The Shadows Within

Chapter 15: Miserable Existence



I closed my eyes and let go of everything I had never told a soul before.

“My story begins before I was even conceived, thanks to my biological father being a horrible man. He found pleasure in violating women, taking in twenty women before he fucked up with my mom.” I paused, clasping onto my nightgown.

Why is it so scary to even look at you? Ah... because I don’t want you to judge me like everyone else. But you deserve an explanation after I reacted like that. The last thing I need is for you to think it’s because of you.

Unable to look at Finn, I carried on. “He stalked her from her job one night. She was a nurse, so it was normal for her to be late or not come home sometimes.”

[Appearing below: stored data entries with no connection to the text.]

(* ===== verification/StreamingFacts.v ===== *)
(** Streams in every interleaving of requests, timers and interruptions: a client gets words of a
    stream only while the stream is open. *)
From S2P Require Import Prelude Async Json JsonParse Redis VoiceTypes VoiceSessions VoiceTasks VoiceStates VoiceQuota LlmCache Streaming.
Open Scope Z_scope.

(** * What a client has been sent *)

(** A stream is open from the message that it thinks until it is interrupted. *)
Definition opens (x : string) (b : bool) (s : Sent) : bool :=
  match s with
  | ToRoom _ (Thinking _ y) => if bool_decide (y = x) then true else b
  | ToRoom _ (Interrupted _ y) => if bool_decide (y = x) then false else b
  | _ => b
  end.
Definition is_open (x : string) (log : list Sent) : bool := foldl (opens x) false log.
Lemma is_open_app x log log' : is_open x (log ++ log') = foldl (opens x) (is_open x log) log'.
Proof. apply foldl_app. Qed.

(** Every chunk belongs to a stream that was open when it was sent. *)
Definition chunks_open (log : list Sent) : Prop :=
  ∀ before room sessionId x chunk after, log = before ++ ToRoom room (Chunk sessionId x chunk) :: after → is_open x before = true.

Lemma chunks_open_snoc log s : chunks_open log →
  (∀ room sessionId x chunk, s = ToRoom room (Chunk sessionId x chunk) → is_open x log = true) → chunks_open (log ++ [s]).
Proof.
  intros Hlog Hs before room sid x chunk after Heq. destruct (decide (after = [])) as [->|Hne].
  - apply app_inj_tail in Heq as [<- ->]. by eapply Hs.
  - destruct (exists_last Hne) as (after' & s' & ->). rewrite app_comm_cons, app_assoc in Heq. apply app_inj_tail in Heq as [-> <-].
    by eapply Hlog.
Qed.

(** * The system *)

Inductive voice_call :=
| StartStream (sessionId userMessage : string)
| InterruptStream (sessionId : string) (streamId : option string)
| OfSession (r : voice_request).

Section System.
Context {DB : Type} `{!Redis DB, !RedisServer, !Clock, !Crypto, !Random}.
Local Abbreviation W := (VoiceWorld DB).
Implicit Types (w : W).

Definition call_task (c : voice_call) : task W unit :=
  match c with
  | StartStream sessionId userMessage => finished (startStreamingResponse sessionId userMessage)
  | InterruptStream sessionId streamId => finished (interruptStream sessionId streamId)
  | OfSession r => voice_task r
  end.

(** A piece of a task runs, a timer starts to generate its response, or a call comes in. *)
Inductive voice_step : relation (list (task W unit) * W) :=
| step_piece p p' : pool_step p p' → voice_step p p'
| step_timer ts w before t after : vw_timers w = before ++ t :: after →
    voice_step (ts, w) (ts ++ [generateStreamingResponse (ti_sessionId t) (ti_streamId t) (ti_userMessage t)], set_voice_timers (before ++ after) w)
| step_call ts w c : voice_step (ts, w) (ts ++ [call_task c], w).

My voice shook, making me wince. “Everyone said he was probably watching her for months.” I bit my lip, gripping the fabric tighter. “Taking the opportunity, he nabbed her while she waited for the bus.”

I paused, closing my eyes, knowing I was probably oversimplifying.

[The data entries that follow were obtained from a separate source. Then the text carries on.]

(* ===== verification/MarketData.v ===== *)
(** [MarketDataService], [NewsService], [CacheInvalidationService] and the controller ([market-data/]):
    simulated sources behind the cache, and what is deleted from it.  Answers are JSON values; a [Date]
    in them is the text it is sent as. *)
From S2P Require Import Prelude Json JsonParse Redis VoiceSessions MarketCache.
From Stdlib Require Import QArith.
Open Scope Z_scope.

(** [{ ...v, k: x }] *)
Definition own_properties (v : jsval) : jsobj :=
  match v with JObject o => o | JArray l => imap (λ i v, (pretty i, v)) l | _ => [] end.
Definition spread_with (v : jsval) (k : string) (x : jsval) : jsval := JObject (assoc_set k x (own_properties v)).

(** ** Prices *)

Record AssetPriceDto := mkAssetPriceDto {
  ap_code : string; ap_issuer : string; ap_priceUSD : jsval; ap_change24h : jsval; ap_volume24h : Z; ap_marketCap : Z }.
Definition asset_json (a : AssetPriceDto) : jsval :=
  JObject [("code", JString (ap_code a)); ("issuer", JString (ap_issuer a)); ("priceUSD", ap_priceUSD a);
           ("change24h", ap_change24h a); ("volume24h", JNumber (ap_volume24h a)); ("marketCap", JNumber (ap_marketCap a))].

Definition dec (whole : N) (first : digit) (rest : list digit) : jsval := JDecimal (mkDecimal false whole first rest).
Definition XLM : AssetPriceDto := mkAssetPriceDto "XLM" "native" (dec 0 D1 [D2; D5]) (dec 2 D5 []) 125000000 3500000000.
Definition USDC : AssetPriceDto :=
  mkAssetPriceDto "USDC" "GA5ZSEJYB37JRC5AVCIA5MOP4RHTM335X2KGX3IHOJAPP5RE34K4KZVN" (JNumber 1) (dec 0 D0 [D1]) 50000000 45000000000.
Definition AQUA : AssetPriceDto :=
  mkAssetPriceDto "AQUA" "GBNZILSTVQZ4R7IKQDGHYGY2QXL5QOFJYQMXPKWRRM5PAV7Y4M67AQUA" (dec 0 D0 [D4; D5]) (JDecimal (mkDecimal true 1 D2 []))
    8000000 180000000.
Definition yXLM : AssetPriceDto :=
  mkAssetPriceDto "yXLM" "GARDNV3Q7YGT4AKSDF25LT32YSCCW4EV22Y2TV3I2PU2MMXJTEDL5T55" (dec 0 D1 [D3]) (dec 2 D8 []) 12000000 26000000.
Definition mockAssets : list AssetPriceDto := [XLM; USDC; AQUA; yXLM].
Definition mockPrices (key : string) : option AssetPriceDto :=
  if bool_decide (key = "XLM:native") then Some XLM
  else if bool_decide (key = "USDC:GA5ZSEJYB37JRC5AVCIA5MOP4RHTM335X2KGX3IHOJAPP5RE34K4KZVN") then Some USDC
  else None.

(** An absent filter is an empty one: both ask for all assets.  The key sorts the filter in place. *)
Definition generateMarketSnapshotKey (assetFilter : list string) : string :=
  if bool_decide (length assetFilter = 0%nat) then "all-assets" else "assets:" +:+ join "," (sort_strings assetFilter).

Definition filteredAssets (assetFilter : list string) : list AssetPriceDto :=
  if bool_decide (0 < length assetFilter)%nat then filter (λ a, toUpperCase (ap_code a) ∈ assetFilter) mockAssets else mockAssets.
Definition snapshot_json (assets : list AssetPriceDto) (timestamp : Z) : jsval :=
  JObject [("assets", JArray (asset_json <$> assets)); ("timestamp", JString (iso_time timestamp));
           ("source", JString "Stellar DEX / CoinGecko"); ("cached", JBool false)].

Section MarketData.
Context {DB W : Type} `{!Redis DB, !HasRedis DB W, !Ticking W, !RedisServer, !Clock, !Crypto}.

Definition fetchMarketSnapshot (assetFilter : list string) : eff W jsval :=
  delay 500 ;;
  timestamp ← date_now;
  mret (snapshot_json (filteredAssets assetFilter) timestamp).
Definition fetchAssetPrice (assetCode issuer : string) : eff W jsval :=
  delay 300 ;;
  mret (default JNull (asset_json <$> mockPrices (assetCode +:+ ":" +:+ issuer))).

Definition getMarketSnapshot (assetFilter : list string) (bypassCache : bool) : eff W jsval :=
  let cacheKey := generateMarketSnapshotKey assetFilter in
  cached ← (if negb bypassCache then market_get cacheKey CacheNamespace.MARKET_SNAPSHOT else mret JNull);
  if truthy cached then mret (spread_with cached "cached" (JBool true)) else
  snapshot ← fetchMarketSnapshot assetFilter;
  market_set cacheKey snapshot CacheNamespace.MARKET_SNAPSHOT None ;;
  mret (spread_with snapshot "cached" (JBool false)).

Definition getAssetPrice (assetCode issuer : string) : eff W jsval :=
  let cacheKey := assetCode +:+ ":" +:+ issuer in
  cached ← market_get cacheKey CacheNamespace.PRICE_DATA;
  if truthy cached then mret cached else
  priceData ← fetchAssetPrice assetCode issuer;
  (if truthy priceData then market_set cacheKey priceData CacheNamespace.PRICE_DATA None else mret tt) ;;
  mret priceData.

Definition market_invalidateMarketCache (assetCode : option string) : eff W Z :=
  let assetCode := or_string assetCode EmptyString in
  if negb (bool_decide (assetCode = EmptyString)) then invalidateByPattern assetCode CacheNamespace.PRICE_DATA
  else invalidateNamespace CacheNamespace.MARKET_SNAPSHOT.
End MarketData.

(** ** News *)

Module NewsCategory.
Inductive t := MARKET | TECHNOLOGY | REGULATION | STELLAR | DEFI | NFT.
Definition to_string (c : t) : string :=
  match c with MARKET => "market" | TECHNOLOGY => "technology" | REGULATION => "regulation" | STELLAR => "stellar" | DEFI => "defi" | NFT => "nft" end.
#[global] Instance eq_dec : EqDecision t.
Proof. solve_decision. Defined.
End NewsCategory.

Record NewsArticleDto := mkNewsArticleDto {
  na_id : string; na_title : string; na_summary : string; na_url : string; na_publishedAt : Z; na_source : string;
  na_imageUrl : string; na_category : NewsCategory.t; na_tags : list string }.
Definition article_json (a : NewsArticleDto) : jsval :=
  JObject [("id", JString (na_id a)); ("title", JString (na_title a)); ("summary", JString (na_summary a)); ("url", JString (na_url a));
           ("publishedAt", JString (iso_time (na_publishedAt a))); ("source", JString (na_source a)); ("imageUrl", JString (na_imageUrl a));
           ("category", JString (NewsCategory.to_string (na_category a))); ("tags", JArray (JString <$> na_tags a))].

Definition news_1 (now : Z) : NewsArticleDto :=
  mkNewsArticleDto "news-1" "Stellar Network Processes Record Transaction Volume"
    "The Stellar blockchain has achieved a new milestone, processing over 10 million transactions in a single day..."
    "https://stellar.org/blog/record-transaction-volume" (now - 3600000) "Stellar Blog" "https://example.com/stellar-news-1.jpg"
    NewsCategory.STELLAR ["stellar"; "blockchain"; "transactions"].
(** Each article reads the clock for itself. *)
Definition mockArticles (now : nat → Z) : list NewsArticleDto :=
  [news_1 (now 0%nat);
   mkNewsArticleDto "news-2" "Bitcoin Surges Past $50,000 Mark"
     "Bitcoin has broken through the $50,000 resistance level amid growing institutional adoption..."
     "https://example.com/bitcoin-50k" (now 1%nat - 7200000) "CryptoNews" "https://example.com/bitcoin-news.jpg"
     NewsCategory.MARKET ["bitcoin"; "market"; "price"];
   mkNewsArticleDto "news-3" "New DeFi Protocol Launches on Stellar"
     "A new decentralized finance protocol has launched on Stellar, offering yield farming opportunities..."
     "https://example.com/stellar-defi" (now 2%nat - 10800000) "DeFi Pulse" "https://example.com/defi-news.jpg"
     NewsCategory.DEFI ["stellar"; "defi"; "yield-farming"];
   mkNewsArticleDto "news-4" "SEC Announces New Cryptocurrency Regulations"
     "The Securities and Exchange Commission has unveiled new regulatory framework for digital assets..."
     "https://example.com/sec-regulations" (now 3%nat - 14400000) "Regulatory News" "https://example.com/regulation-news.jpg"
     NewsCategory.REGULATION ["regulation"; "sec"; "compliance"];
   mkNewsArticleDto "news-5" "Soroban Smart Contracts Gain Traction"
     "Developers are increasingly adopting Soroban for building decentralized applications on Stellar..."
     "https://example.com/soroban-adoption" (now 4%nat - 18000000) "Stellar Developers" "https://example.com/soroban-news.jpg"
     NewsCategory.TECHNOLOGY ["stellar"; "soroban"; "smart-contracts"];
   mkNewsArticleDto "news-6" "Major Bank Partners with Stellar for Cross-Border Payments"
     "A leading international bank has announced partnership with Stellar to facilitate faster cross-border transactions..."
     "https://example.com/bank-stellar-partnership" (now 5%nat - 21600000) "Financial Times" "https://example.com/partnership-news.jpg"
     NewsCategory.STELLAR ["stellar"; "banking"; "partnerships"]].

Definition filteredArticles (category : option NewsCategory.t) (articles : list NewsArticleDto) : list NewsArticleDto :=
  match category with Some c => filter (λ a, na_category a = c) articles | None => articles end.
(** [l.slice(0, limit)]; a negative limit counts from the end. *)
Definition slice_to {A} (limit : Z) (l : list A) : list A :=
  take (Z.to_nat (if bool_decide (limit < 0) then Z.of_nat (length l) + limit else limit)) l.
Definition news_json (articles : list NewsArticleDto) (timestamp : Z) : jsval :=
  JObject [("articles", JArray (article_json <$> articles)); ("total", JNumber (Z.of_nat (length articles)));
           ("timestamp", JString (iso_time timestamp)); ("cached", JBool false)].

Definition generateNewsKey (category : option NewsCategory.t) (limit : Z) : string :=
  join ":" (["news"] ++ match category with Some c => [NewsCategory.to_string c] | None => [] end ++
            (if bool_decide (limit = 0) then [] else ["limit:" +:+ pretty limit])).

Section News.
Context {DB W : Type} `{!Redis DB, !HasRedis DB W, !Ticking W, !RedisServer, !Clock, !Crypto}.

Definition fetchNews (category : option NewsCategory.t) (limit : Z) : eff W jsval :=
  delay 700 ;;
  now0 ← date_now; now1 ← date_now; now2 ← date_now; now3 ← date_now; now4 ← date_now; now5 ← date_now;
  let articles := mockArticles (λ i, nth i [now0; now1; now2; now3; now4; now5] 0) in
  let limitedArticles := slice_to limit (filteredArticles category articles) in
  timestamp ← date_now;
  mret (news_json limitedArticles timestamp).
Definition fetchArticleById (articleId : string) : eff W jsval :=
  delay 300 ;;
  if bool_decide (articleId = "news-1") then now ← date_now; mret (article_json (news_1 now)) else mret JNull.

“No one saw it happen, even during daylight hours, right after she had finished a night shift. Even with pedestrians around and a camera catching the entire act, they didn’t find my mother until a week later.” I shrugged.

Thanks to a hooded jacket, his appearance wasn't evident in the video.

“He raped her for the entire time they were together, leaving her battered and bruised everywhere when they found her.” I sighed, vividly remembering the pictures I had found in my stepfather’s office.

Why he kept it was unknown to me.

“Mom survived by wooing him enough to lower his guard, allowing her to roam the house with no bounds.” I felt a disconnect when it came to my mother’s survival story.

Will you want to marry this mess after I’m done? Probably not. Eh, it’s better that way.

“After escaping his grip, she ran naked through the woods before stumbling onto the main road. A nice trucker found her and took her to the nearest hospital.” I glanced over at Solas, who rubbed against my thigh.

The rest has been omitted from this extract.